Your job is to report every line of the entries that has "process".

BEGIN Available records

(* ===== verification/ShmNicStep.v ===== *)
(** * The shared-memory NIC: every step of either process keeps the invariant *)
From Stdlib Require Import ZArith Lia Bool.
From stdpp Require Import base numbers option list.
From S2P Require Import Prelude VhostMemory VhostMemoryProps VhostQueue VhostQueueProps ShmNic ShmNicInv.
#[local] Open Scope Z_scope.

(** Proves the invariant of a process whose place in the program has changed. *)
Ltac pinv := constructor; cbn; try done; try lia; try (intros [?|[?|?]]; done); try (intros; lia);
  try (split_and!; try done; try lia; first [by left|by right]).
Section Steps.
Context (a : ShmArgs) (l : ShmLayout) (L : layout_ok a l).
Abbreviation inv h g m := (lab_inv a l (mkLab h g m)).
Implicit Types (h g p : Proc) (m : Shm) (inp : Input).

Lemma host_idles h g m h' : inv h g m -> idles h h' -> batch_of (p_pc h) = None -> inv h' g m.
Proof.
  intros [] A Hb. pose proof (proc_inv_idles a true h h' li_host A Hb) as Ph. cbn in *. destruct A as (A1 & A2 & A3 & A4 & A5 & A6 & A7 & A8 & A9).
  unfold progress_of in *. rewrite Hb in *.
  destruct A1 as [A1|(f & F & A1)]; constructor; cbn; unfold progress_of; rewrite ?A1, ?A2, ?A3, ?A5, ?A8, ?Hb; cbn; try done.
Qed.
Lemma guest_idles h g m g' : inv h g m -> idles g g' -> batch_of (p_pc g) = None -> p_pc g <> Exited -> inv h g' m.
Proof.
  intros [] A Hb N. pose proof (proc_inv_idles a false g g' li_guest A Hb) as Pg. cbn in *. destruct A as (A1 & A2 & A3 & A4 & A5 & A6 & A7 & A8 & A9).
  unfold progress_of in *. rewrite Hb in *.
  destruct A1 as [A1|(f & F & A1)]; constructor; cbn; unfold progress_of; rewrite ?A1, ?A2, ?A3, ?A5, ?A9, ?Hb; cbn; try done.
  - rewrite li_done. by destruct (p_pc g).
  - destruct (p_pc h); done.
Qed.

END Available records

Exercise response:
(** * The shared-memory NIC: every step of either process keeps the invariant *)
(** Proves the invariant of a process whose place in the program has changed. *)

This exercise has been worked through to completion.